(Data shown)

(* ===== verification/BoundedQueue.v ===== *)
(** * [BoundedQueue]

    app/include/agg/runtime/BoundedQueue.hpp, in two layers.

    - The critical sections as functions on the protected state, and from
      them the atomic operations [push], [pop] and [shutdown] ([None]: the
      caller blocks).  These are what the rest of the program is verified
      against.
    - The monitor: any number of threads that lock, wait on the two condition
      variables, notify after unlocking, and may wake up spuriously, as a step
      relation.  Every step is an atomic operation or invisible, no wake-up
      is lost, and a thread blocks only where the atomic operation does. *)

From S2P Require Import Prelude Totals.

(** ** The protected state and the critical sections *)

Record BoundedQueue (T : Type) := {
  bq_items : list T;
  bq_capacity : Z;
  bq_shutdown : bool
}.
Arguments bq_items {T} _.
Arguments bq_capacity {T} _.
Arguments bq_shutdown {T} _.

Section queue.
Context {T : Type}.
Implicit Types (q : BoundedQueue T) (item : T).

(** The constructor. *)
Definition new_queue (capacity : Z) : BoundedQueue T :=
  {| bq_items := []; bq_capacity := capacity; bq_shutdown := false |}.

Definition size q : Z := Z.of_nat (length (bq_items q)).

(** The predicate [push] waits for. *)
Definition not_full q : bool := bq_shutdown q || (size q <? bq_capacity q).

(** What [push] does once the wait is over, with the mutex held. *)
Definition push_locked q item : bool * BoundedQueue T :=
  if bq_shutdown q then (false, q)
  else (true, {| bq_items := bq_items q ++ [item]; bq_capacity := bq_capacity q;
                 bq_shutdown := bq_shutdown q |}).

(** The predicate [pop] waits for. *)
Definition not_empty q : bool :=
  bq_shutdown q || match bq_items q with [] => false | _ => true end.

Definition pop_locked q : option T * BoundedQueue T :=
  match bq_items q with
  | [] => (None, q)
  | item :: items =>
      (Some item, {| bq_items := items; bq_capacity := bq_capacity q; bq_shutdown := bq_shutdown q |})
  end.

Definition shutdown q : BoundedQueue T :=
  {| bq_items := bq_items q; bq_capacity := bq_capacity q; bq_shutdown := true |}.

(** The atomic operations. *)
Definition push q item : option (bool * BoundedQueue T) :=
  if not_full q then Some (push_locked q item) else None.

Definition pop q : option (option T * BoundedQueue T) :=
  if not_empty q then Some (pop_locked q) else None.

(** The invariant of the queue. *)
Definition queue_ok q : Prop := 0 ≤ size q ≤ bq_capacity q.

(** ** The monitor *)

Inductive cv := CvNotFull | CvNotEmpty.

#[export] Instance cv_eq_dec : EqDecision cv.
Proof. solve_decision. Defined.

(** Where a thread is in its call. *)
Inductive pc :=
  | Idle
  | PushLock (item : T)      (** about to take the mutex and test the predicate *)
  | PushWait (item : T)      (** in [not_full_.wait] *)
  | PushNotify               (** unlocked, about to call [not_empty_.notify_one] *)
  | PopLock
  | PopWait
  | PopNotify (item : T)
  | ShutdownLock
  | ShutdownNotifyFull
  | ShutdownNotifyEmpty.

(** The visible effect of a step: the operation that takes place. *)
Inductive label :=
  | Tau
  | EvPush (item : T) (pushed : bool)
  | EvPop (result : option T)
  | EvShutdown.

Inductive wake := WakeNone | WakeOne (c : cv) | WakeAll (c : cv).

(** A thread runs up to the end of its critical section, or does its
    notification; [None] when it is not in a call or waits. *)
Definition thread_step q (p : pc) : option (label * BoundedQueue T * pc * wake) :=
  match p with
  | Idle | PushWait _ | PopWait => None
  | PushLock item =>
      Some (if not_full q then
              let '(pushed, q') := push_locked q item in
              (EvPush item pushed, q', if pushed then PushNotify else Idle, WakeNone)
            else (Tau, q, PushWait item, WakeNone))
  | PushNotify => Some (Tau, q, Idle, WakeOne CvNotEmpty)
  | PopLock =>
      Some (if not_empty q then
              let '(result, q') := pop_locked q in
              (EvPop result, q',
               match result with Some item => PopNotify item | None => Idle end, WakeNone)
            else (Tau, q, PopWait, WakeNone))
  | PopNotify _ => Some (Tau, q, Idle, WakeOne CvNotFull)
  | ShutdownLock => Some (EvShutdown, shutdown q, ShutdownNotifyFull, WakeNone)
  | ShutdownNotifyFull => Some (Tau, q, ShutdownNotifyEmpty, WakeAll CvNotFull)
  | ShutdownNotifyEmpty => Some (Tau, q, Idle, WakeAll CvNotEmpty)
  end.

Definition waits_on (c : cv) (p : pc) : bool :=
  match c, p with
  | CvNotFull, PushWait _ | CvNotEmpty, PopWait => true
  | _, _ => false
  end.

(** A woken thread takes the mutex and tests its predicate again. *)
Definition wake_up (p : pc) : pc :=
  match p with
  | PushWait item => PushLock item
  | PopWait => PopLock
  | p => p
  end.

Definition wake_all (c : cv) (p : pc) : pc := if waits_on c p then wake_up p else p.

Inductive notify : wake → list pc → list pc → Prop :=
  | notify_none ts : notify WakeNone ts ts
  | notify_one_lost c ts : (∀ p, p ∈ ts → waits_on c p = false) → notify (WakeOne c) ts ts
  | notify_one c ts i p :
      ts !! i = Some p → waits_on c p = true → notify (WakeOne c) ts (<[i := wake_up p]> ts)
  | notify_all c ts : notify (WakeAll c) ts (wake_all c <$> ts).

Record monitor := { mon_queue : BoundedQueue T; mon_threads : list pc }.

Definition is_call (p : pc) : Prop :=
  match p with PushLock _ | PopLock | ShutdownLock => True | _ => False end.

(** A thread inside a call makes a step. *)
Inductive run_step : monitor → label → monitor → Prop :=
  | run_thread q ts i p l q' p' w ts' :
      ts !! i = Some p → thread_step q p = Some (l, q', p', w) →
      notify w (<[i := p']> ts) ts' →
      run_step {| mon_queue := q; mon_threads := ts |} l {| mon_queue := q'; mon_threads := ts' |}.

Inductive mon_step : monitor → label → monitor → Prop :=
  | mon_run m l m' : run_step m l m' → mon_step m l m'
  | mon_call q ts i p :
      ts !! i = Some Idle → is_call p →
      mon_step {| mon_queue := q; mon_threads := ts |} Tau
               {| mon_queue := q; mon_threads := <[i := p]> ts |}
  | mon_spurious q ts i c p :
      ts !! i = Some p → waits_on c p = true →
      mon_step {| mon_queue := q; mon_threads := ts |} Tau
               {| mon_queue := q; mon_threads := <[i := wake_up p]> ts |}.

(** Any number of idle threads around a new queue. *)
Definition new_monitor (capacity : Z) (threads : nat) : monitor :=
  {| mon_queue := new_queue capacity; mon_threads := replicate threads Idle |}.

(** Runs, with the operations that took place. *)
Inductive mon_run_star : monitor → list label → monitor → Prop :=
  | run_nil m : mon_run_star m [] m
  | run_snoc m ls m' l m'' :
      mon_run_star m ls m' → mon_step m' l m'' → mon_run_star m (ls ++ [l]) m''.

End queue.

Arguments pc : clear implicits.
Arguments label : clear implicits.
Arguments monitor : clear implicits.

(End Data shown)
(Data shown)

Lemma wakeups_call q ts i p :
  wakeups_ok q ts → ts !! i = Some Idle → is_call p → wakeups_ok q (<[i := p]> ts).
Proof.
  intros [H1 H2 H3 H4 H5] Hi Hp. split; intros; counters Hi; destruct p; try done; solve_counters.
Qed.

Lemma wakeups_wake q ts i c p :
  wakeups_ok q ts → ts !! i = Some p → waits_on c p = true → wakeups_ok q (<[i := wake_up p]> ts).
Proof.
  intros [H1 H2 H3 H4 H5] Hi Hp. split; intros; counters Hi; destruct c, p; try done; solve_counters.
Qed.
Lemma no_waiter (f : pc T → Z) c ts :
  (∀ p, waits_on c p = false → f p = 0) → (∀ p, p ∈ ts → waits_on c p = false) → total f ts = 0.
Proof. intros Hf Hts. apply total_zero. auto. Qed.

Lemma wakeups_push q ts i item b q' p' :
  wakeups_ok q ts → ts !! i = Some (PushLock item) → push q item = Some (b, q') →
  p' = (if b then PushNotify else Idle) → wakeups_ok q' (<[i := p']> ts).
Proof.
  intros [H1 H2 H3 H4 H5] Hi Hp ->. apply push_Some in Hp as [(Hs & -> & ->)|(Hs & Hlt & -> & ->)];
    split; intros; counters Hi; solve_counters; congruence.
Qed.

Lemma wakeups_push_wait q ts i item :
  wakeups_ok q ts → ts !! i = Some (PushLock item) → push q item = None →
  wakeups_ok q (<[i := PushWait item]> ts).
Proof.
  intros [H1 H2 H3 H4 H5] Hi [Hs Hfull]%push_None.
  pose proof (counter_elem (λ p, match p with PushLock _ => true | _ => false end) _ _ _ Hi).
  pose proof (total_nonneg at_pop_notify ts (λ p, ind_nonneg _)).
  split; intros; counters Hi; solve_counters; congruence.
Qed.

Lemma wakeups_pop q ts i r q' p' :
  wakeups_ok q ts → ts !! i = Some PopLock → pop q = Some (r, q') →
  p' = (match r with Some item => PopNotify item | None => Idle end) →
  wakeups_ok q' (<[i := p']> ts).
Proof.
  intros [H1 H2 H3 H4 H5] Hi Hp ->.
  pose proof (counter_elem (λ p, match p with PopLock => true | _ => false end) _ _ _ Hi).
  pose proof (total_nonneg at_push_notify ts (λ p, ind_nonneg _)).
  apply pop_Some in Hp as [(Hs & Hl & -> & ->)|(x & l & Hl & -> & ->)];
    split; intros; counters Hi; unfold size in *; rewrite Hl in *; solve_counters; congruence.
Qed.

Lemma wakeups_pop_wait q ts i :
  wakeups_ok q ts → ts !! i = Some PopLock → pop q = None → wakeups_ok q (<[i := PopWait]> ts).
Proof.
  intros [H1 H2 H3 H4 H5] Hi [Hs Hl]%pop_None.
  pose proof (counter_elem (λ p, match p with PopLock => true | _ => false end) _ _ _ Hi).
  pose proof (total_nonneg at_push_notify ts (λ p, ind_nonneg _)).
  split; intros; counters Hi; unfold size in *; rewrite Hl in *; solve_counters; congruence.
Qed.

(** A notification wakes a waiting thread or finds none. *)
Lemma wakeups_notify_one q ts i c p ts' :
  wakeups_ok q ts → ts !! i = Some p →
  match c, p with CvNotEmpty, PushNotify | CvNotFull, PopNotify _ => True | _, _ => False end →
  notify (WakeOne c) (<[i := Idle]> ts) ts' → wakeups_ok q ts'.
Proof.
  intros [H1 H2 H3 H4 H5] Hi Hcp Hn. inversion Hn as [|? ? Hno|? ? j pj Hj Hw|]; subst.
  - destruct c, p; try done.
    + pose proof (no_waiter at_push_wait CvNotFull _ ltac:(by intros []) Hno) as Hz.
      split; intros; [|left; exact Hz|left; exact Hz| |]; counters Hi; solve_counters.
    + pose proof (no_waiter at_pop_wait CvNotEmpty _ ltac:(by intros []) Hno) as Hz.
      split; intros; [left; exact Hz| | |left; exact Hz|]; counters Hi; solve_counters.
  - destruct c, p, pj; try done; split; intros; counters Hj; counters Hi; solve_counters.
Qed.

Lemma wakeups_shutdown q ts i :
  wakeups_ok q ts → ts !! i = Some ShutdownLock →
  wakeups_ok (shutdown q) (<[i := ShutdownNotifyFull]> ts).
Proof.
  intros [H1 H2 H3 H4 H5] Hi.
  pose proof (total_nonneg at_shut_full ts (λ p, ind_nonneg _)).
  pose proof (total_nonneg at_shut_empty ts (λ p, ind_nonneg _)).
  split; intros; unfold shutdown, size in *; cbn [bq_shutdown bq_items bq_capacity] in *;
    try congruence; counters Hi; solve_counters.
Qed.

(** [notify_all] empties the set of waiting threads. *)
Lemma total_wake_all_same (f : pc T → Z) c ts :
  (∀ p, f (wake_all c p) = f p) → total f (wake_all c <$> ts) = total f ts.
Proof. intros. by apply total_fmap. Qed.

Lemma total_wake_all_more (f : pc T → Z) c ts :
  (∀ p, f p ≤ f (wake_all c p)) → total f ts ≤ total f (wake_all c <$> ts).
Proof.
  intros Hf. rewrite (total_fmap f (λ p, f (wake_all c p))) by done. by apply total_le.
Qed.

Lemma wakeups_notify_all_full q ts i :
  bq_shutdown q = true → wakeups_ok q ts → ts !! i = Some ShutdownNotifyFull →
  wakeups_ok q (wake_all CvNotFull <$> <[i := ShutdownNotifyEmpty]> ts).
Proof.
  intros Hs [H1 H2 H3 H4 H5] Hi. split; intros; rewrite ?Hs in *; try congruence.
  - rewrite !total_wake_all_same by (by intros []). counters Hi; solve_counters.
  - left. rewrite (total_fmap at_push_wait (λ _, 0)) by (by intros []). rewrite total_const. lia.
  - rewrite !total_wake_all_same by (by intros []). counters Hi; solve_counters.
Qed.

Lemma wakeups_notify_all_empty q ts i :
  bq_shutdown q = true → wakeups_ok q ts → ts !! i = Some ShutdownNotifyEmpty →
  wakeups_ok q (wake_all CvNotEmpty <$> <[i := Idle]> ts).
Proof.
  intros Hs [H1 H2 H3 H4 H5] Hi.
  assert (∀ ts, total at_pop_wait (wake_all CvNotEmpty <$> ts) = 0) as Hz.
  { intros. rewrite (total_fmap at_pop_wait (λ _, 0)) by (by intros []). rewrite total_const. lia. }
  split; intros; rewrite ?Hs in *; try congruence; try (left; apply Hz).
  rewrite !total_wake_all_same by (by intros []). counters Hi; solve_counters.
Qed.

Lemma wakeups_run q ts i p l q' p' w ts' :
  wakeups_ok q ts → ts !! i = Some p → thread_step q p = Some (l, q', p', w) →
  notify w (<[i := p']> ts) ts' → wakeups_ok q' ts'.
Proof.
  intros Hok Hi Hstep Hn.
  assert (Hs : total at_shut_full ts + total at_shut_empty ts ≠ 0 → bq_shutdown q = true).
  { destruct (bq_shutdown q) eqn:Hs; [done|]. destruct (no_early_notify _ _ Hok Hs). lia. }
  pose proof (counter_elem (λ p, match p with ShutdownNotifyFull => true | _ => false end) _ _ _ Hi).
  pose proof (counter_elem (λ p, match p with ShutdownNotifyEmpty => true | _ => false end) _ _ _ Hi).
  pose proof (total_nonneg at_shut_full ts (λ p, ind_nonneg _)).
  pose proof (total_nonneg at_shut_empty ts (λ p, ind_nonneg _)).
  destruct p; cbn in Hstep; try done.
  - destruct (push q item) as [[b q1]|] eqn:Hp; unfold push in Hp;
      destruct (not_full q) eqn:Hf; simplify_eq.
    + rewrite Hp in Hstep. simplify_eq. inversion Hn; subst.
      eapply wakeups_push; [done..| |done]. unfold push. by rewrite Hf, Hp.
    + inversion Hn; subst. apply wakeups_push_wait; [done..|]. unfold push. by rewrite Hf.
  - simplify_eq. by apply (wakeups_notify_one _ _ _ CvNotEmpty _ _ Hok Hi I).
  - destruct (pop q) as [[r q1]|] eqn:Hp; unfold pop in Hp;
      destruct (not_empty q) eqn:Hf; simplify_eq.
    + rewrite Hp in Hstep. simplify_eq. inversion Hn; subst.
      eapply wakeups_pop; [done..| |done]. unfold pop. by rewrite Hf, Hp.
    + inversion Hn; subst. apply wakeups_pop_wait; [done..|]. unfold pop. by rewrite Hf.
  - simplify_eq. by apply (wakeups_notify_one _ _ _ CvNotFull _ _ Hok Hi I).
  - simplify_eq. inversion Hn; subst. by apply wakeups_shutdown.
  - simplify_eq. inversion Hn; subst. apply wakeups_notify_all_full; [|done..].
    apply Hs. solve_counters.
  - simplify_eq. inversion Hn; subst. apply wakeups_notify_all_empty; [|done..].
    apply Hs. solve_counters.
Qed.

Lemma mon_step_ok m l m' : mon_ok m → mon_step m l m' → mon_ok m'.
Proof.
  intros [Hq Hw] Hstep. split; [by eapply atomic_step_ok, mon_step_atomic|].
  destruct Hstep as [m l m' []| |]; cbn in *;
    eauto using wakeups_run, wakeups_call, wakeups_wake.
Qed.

(End Data shown)

Set down, from the entries above, exactly the lines from the one with "(* ===== verification/BoundedQueue.v ===== *)" up to and including the one with "if bq_shutdown q then (false, q)", and no other lines.

_Response area_.
(* ===== verification/BoundedQueue.v ===== *)
(** * [BoundedQueue]

    app/include/agg/runtime/BoundedQueue.hpp, in two layers.

    - The critical sections as functions on the protected state, and from
      them the atomic operations [push], [pop] and [shutdown] ([None]: the
      caller blocks).  These are what the rest of the program is verified
      against.
    - The monitor: any number of threads that lock, wait on the two condition
      variables, notify after unlocking, and may wake up spuriously, as a step
      relation.  Every step is an atomic operation or invisible, no wake-up
      is lost, and a thread blocks only where the atomic operation does. *)

From S2P Require Import Prelude Totals.

(** ** The protected state and the critical sections *)

Record BoundedQueue (T : Type) := {
  bq_items : list T;
  bq_capacity : Z;
  bq_shutdown : bool
}.
Arguments bq_items {T} _.
Arguments bq_capacity {T} _.
Arguments bq_shutdown {T} _.

Section queue.
Context {T : Type}.
Implicit Types (q : BoundedQueue T) (item : T).

(** The constructor. *)
Definition new_queue (capacity : Z) : BoundedQueue T :=
  {| bq_items := []; bq_capacity := capacity; bq_shutdown := false |}.

Definition size q : Z := Z.of_nat (length (bq_items q)).

(** The predicate [push] waits for. *)
Definition not_full q : bool := bq_shutdown q || (size q <? bq_capacity q).

(** What [push] does once the wait is over, with the mutex held. *)
Definition push_locked q item : bool * BoundedQueue T :=
  if bq_shutdown q then (false, q)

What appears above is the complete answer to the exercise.